═════ STUDY MATERIAL
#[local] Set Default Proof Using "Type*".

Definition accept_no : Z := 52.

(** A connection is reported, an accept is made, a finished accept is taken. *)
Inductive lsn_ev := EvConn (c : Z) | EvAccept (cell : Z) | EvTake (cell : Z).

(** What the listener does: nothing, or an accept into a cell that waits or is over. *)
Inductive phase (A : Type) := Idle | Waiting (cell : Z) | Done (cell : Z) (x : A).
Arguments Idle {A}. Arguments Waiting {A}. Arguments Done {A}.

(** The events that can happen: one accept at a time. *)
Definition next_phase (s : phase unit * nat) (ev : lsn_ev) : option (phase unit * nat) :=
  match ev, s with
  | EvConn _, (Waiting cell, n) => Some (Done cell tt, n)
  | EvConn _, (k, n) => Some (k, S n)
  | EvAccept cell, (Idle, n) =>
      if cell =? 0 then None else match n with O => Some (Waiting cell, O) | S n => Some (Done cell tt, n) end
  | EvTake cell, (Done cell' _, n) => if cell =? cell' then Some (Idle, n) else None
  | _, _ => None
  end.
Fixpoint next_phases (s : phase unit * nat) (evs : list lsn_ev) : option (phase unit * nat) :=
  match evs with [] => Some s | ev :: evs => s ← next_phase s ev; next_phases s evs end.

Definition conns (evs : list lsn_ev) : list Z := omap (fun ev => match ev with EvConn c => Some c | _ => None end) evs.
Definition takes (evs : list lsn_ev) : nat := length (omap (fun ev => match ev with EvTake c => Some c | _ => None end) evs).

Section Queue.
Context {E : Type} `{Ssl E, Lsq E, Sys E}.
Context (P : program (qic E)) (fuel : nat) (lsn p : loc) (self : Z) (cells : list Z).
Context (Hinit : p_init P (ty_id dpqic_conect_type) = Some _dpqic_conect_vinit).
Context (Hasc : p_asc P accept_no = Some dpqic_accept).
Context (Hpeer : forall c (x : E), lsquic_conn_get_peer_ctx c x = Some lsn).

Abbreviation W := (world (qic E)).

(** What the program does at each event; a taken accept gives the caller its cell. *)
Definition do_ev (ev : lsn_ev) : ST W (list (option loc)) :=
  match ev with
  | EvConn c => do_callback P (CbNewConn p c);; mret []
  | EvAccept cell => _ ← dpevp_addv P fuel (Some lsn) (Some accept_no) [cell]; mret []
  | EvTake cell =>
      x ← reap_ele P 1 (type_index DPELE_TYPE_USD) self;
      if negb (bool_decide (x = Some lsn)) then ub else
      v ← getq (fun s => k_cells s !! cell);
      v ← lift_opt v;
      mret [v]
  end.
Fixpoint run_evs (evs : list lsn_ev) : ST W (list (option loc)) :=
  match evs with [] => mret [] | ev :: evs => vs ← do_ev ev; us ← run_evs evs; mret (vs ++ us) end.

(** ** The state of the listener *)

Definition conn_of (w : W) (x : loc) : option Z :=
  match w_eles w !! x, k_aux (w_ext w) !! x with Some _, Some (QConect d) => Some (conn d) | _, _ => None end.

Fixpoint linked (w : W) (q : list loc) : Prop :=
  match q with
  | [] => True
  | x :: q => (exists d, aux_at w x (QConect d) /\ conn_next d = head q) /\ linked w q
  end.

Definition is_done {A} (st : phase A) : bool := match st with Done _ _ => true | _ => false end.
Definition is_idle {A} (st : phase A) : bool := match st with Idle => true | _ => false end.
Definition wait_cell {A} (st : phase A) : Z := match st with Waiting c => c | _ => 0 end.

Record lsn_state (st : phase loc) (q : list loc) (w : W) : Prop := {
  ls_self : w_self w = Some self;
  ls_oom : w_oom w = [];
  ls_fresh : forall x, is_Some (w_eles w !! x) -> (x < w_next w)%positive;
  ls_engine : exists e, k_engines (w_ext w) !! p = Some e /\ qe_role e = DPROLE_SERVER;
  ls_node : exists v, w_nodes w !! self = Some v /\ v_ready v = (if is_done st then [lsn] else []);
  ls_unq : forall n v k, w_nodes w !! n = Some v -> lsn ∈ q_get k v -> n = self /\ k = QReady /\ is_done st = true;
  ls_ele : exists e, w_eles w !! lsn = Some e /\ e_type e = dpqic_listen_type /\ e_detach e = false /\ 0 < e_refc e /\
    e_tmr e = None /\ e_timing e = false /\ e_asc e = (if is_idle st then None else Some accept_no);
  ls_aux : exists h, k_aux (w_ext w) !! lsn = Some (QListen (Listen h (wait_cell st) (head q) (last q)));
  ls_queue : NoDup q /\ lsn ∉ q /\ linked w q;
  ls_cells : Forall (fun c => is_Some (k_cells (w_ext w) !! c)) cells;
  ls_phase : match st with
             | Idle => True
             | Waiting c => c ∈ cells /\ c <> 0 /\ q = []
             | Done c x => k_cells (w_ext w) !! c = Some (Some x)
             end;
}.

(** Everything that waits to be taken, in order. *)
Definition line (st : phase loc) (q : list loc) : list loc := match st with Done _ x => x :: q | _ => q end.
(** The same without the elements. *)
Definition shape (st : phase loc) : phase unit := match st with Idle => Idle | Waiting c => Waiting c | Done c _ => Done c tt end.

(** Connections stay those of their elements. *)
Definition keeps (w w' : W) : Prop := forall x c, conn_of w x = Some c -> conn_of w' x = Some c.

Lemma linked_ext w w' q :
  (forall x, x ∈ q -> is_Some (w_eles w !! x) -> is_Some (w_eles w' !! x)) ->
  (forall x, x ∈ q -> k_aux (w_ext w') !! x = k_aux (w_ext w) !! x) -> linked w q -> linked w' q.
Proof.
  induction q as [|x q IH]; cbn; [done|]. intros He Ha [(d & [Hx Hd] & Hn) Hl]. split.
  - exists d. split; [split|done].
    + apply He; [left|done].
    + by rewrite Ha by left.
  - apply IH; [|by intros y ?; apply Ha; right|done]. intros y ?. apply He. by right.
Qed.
══════════
:: WHAT YOU NEED TO DO ::
Once you have counted the lines above that hold the word "omap", report only that total.

:: FINAL ANSWER ::
2